| WORK TO BE COMPLETED |
Scan the listing below for the string "Prop" and copy each line where it turns up.

| EXTRACTED RECORDS |
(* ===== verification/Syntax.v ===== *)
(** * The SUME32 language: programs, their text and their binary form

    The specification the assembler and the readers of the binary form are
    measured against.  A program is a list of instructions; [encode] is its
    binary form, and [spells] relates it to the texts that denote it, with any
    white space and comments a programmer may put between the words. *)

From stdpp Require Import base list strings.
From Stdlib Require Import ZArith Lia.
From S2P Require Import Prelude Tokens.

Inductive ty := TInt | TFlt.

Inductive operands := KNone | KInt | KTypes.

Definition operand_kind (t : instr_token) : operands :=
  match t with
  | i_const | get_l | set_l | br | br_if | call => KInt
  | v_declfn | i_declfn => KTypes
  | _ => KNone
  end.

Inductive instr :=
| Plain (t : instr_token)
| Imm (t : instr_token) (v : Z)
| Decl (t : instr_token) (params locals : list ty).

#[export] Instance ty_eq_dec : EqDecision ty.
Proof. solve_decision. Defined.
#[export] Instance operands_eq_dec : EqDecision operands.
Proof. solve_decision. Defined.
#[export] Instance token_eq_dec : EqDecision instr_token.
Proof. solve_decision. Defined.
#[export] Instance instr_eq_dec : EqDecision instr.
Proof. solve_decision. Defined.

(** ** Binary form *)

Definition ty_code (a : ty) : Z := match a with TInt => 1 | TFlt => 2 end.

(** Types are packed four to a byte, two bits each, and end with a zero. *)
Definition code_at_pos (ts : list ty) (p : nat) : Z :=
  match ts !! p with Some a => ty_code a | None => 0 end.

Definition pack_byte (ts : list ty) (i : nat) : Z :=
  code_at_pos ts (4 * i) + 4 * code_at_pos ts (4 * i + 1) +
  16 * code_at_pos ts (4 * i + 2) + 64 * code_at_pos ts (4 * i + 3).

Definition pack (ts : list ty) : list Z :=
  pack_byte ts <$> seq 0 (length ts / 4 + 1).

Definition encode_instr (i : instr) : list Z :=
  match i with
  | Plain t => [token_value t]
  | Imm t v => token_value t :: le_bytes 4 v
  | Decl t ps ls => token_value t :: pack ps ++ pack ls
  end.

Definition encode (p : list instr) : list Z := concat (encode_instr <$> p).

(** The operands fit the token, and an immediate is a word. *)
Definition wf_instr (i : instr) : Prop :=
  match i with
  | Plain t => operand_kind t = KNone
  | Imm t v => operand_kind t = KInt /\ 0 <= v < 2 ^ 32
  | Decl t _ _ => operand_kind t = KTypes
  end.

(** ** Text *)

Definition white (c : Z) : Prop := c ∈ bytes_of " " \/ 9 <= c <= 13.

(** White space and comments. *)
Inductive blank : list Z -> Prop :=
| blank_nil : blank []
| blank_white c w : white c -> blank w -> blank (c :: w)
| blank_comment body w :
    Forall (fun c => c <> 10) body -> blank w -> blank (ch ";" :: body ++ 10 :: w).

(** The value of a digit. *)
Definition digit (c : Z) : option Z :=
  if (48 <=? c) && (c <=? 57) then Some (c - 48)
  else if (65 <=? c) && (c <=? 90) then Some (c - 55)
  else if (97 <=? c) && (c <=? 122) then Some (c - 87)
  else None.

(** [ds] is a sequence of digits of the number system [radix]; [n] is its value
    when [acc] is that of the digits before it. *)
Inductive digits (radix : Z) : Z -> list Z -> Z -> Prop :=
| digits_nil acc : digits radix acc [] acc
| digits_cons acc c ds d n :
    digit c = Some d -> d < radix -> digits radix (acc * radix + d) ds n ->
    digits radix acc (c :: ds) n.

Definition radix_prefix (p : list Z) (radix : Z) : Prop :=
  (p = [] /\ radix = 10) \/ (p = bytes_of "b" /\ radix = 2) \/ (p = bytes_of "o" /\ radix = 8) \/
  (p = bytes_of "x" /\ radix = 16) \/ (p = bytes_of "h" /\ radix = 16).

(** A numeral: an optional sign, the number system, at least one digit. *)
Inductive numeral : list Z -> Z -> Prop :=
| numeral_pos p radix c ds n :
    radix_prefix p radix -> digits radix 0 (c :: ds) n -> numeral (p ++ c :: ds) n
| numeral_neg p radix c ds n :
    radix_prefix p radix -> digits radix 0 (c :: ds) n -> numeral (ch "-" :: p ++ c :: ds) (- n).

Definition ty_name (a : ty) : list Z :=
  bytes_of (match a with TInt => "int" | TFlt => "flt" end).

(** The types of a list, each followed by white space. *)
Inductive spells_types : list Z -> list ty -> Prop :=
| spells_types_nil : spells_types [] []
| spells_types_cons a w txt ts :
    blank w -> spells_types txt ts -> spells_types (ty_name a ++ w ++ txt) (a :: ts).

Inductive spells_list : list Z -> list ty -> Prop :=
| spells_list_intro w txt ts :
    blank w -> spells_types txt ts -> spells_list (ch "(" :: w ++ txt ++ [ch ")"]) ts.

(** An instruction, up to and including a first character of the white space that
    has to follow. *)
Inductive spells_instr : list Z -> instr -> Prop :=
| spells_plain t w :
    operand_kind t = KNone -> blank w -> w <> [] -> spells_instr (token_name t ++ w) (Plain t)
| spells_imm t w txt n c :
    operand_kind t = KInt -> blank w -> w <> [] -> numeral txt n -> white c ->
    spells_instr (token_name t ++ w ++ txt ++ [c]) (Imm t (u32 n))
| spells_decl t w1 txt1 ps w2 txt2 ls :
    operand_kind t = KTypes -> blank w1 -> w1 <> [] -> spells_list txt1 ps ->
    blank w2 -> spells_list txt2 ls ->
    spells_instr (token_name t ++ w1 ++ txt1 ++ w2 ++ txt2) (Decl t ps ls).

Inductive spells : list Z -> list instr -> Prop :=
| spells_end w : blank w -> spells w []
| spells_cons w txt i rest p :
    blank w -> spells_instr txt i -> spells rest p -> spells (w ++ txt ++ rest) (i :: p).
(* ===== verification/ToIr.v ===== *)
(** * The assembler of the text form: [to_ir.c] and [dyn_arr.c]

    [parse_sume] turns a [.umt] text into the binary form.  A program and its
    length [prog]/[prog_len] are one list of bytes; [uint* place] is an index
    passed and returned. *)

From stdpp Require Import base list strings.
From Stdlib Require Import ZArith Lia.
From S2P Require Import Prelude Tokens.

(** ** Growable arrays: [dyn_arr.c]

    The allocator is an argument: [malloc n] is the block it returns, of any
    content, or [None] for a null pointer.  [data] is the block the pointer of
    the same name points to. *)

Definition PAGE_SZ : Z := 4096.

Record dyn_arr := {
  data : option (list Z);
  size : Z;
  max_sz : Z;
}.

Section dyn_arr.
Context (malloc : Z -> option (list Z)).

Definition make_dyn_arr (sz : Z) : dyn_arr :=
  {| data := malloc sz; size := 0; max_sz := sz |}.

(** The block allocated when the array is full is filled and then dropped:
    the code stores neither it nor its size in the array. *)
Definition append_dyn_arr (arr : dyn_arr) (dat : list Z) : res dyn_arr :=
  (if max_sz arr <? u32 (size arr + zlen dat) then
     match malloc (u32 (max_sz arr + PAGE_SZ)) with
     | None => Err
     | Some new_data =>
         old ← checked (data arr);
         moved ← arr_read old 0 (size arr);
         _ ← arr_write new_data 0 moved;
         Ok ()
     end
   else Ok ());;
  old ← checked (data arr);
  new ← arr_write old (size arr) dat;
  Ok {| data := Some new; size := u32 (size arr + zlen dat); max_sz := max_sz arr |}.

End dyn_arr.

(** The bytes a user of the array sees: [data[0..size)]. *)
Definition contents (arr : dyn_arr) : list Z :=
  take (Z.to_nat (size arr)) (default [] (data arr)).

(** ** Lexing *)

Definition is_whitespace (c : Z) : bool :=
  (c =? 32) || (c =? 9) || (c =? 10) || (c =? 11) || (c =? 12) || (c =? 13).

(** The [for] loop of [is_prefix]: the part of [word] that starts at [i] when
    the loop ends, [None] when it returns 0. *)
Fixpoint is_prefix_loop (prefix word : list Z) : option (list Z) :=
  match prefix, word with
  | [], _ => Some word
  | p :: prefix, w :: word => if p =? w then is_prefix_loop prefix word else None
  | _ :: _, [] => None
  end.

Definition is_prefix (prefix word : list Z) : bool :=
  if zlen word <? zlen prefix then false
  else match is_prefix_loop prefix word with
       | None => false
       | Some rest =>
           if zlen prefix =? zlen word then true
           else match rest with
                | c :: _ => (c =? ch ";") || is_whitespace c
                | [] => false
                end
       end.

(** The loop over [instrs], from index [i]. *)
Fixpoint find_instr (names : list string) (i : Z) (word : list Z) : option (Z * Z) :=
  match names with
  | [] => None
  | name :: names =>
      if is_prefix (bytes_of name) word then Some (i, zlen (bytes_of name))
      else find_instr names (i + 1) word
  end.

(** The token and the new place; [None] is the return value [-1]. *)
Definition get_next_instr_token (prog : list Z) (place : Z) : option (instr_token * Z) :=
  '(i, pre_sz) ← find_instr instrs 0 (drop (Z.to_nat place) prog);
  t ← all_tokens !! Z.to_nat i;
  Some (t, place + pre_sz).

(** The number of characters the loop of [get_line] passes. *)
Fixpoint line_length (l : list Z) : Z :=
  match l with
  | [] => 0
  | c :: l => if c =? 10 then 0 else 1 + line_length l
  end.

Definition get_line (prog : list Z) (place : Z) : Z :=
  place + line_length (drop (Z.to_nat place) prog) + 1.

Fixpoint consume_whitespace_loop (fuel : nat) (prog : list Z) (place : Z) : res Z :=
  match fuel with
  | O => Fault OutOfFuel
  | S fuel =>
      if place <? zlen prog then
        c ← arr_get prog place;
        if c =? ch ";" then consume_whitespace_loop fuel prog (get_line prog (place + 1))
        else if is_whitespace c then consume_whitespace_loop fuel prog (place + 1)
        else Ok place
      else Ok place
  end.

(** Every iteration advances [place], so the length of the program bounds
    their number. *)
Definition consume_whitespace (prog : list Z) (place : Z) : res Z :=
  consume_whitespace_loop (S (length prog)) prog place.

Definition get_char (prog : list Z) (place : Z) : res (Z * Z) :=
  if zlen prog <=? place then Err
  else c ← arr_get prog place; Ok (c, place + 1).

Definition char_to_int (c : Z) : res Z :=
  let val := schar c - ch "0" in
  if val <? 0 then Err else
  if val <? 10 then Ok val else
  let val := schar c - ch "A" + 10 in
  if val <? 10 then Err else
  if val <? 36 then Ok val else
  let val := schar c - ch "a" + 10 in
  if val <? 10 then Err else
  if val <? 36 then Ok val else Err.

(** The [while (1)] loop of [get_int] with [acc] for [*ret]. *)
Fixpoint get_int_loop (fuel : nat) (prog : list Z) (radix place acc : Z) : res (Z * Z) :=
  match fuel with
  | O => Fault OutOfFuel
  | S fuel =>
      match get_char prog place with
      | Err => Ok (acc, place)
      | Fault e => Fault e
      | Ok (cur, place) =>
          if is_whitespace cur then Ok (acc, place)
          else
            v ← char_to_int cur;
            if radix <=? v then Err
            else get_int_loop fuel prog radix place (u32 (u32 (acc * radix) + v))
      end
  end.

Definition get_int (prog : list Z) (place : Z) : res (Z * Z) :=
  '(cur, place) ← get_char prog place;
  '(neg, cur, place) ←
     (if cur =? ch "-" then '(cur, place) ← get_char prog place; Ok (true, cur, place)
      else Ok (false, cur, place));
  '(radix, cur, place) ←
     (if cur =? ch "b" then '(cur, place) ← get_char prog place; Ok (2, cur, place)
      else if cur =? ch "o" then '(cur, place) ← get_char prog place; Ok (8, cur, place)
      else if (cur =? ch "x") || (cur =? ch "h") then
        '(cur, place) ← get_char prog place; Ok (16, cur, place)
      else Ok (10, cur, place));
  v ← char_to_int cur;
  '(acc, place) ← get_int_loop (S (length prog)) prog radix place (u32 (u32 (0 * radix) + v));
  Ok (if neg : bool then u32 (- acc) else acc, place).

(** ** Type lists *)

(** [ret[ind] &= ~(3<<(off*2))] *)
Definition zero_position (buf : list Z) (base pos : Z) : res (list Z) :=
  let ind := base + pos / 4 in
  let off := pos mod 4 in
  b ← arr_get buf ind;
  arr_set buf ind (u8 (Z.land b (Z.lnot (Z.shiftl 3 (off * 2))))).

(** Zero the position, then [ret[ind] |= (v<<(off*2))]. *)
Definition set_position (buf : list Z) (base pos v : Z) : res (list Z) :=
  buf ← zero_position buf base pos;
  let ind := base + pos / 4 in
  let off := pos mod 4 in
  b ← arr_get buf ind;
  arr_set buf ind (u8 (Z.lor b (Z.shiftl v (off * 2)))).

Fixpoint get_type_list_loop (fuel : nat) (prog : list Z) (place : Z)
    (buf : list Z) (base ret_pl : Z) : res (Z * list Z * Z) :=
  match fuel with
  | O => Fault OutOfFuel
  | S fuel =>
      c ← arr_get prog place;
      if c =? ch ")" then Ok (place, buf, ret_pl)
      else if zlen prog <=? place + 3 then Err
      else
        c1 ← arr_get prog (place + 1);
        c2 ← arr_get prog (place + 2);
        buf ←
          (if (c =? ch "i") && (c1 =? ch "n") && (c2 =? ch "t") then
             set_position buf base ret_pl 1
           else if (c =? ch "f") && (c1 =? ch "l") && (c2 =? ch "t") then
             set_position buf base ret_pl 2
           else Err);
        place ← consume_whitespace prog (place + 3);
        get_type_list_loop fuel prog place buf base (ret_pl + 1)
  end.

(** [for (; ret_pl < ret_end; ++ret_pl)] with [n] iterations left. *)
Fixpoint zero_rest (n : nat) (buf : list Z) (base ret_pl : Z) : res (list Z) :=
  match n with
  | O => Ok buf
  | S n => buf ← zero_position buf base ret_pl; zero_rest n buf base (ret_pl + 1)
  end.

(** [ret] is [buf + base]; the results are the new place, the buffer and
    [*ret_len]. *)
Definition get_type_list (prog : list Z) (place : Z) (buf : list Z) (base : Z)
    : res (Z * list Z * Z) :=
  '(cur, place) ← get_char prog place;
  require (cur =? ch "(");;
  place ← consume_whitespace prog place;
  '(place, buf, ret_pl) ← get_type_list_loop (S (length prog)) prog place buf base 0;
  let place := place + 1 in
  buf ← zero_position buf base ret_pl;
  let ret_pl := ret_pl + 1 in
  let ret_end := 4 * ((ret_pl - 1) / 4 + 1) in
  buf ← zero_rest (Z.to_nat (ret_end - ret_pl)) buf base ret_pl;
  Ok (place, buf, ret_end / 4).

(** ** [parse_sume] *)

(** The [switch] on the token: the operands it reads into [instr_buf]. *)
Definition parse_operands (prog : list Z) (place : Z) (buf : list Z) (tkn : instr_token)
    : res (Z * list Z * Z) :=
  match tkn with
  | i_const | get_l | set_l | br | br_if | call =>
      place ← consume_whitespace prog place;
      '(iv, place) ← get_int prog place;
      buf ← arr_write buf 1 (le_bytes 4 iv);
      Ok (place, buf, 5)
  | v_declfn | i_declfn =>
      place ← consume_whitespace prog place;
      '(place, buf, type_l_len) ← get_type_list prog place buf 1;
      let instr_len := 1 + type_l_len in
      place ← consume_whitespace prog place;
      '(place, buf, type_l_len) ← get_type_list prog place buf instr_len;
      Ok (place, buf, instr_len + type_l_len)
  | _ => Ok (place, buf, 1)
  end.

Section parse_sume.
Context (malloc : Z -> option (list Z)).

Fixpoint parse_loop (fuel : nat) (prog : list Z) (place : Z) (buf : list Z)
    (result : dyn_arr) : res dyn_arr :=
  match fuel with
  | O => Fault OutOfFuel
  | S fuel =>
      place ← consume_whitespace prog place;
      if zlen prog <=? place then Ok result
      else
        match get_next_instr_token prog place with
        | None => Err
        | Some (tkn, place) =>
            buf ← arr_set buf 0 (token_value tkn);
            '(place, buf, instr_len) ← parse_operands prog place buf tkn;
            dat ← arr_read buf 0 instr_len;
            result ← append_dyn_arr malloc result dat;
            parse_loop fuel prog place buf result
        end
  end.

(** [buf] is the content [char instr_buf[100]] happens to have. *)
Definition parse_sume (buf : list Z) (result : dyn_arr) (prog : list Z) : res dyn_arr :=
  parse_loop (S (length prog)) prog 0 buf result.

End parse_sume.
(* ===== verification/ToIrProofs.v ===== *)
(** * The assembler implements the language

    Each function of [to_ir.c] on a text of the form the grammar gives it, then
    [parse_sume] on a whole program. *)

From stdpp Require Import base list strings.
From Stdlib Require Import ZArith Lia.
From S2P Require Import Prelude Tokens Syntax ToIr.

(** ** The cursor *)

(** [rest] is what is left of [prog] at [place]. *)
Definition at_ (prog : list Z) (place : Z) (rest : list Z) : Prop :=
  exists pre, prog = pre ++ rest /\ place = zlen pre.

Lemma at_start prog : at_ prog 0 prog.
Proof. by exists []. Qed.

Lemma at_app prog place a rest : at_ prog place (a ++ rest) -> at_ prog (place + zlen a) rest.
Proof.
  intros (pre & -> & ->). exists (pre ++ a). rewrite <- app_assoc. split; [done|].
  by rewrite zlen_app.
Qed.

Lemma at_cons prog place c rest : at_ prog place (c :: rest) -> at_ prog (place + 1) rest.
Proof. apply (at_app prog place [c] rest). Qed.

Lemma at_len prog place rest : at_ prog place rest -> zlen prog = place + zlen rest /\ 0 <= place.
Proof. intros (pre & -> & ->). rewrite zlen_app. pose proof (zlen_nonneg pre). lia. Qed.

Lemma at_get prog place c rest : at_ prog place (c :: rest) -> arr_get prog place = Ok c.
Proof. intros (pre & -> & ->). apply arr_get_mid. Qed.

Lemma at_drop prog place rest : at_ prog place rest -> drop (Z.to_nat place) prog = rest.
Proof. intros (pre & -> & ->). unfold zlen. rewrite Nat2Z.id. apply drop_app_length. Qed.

| TASK RESPONSE |
Definition wf_instr (i : instr) : Prop :=
Definition white (c : Z) : Prop := c ∈ bytes_of " " \/ 9 <= c <= 13.
Inductive blank : list Z -> Prop :=
Inductive digits (radix : Z) : Z -> list Z -> Z -> Prop :=
Definition radix_prefix (p : list Z) (radix : Z) : Prop :=
Inductive numeral : list Z -> Z -> Prop :=
Inductive spells_types : list Z -> list ty -> Prop :=
Inductive spells_list : list Z -> list ty -> Prop :=
Inductive spells_instr : list Z -> instr -> Prop :=
Inductive spells : list Z -> list instr -> Prop :=
Definition at_ (prog : list Z) (place : Z) (rest : list Z) : Prop :=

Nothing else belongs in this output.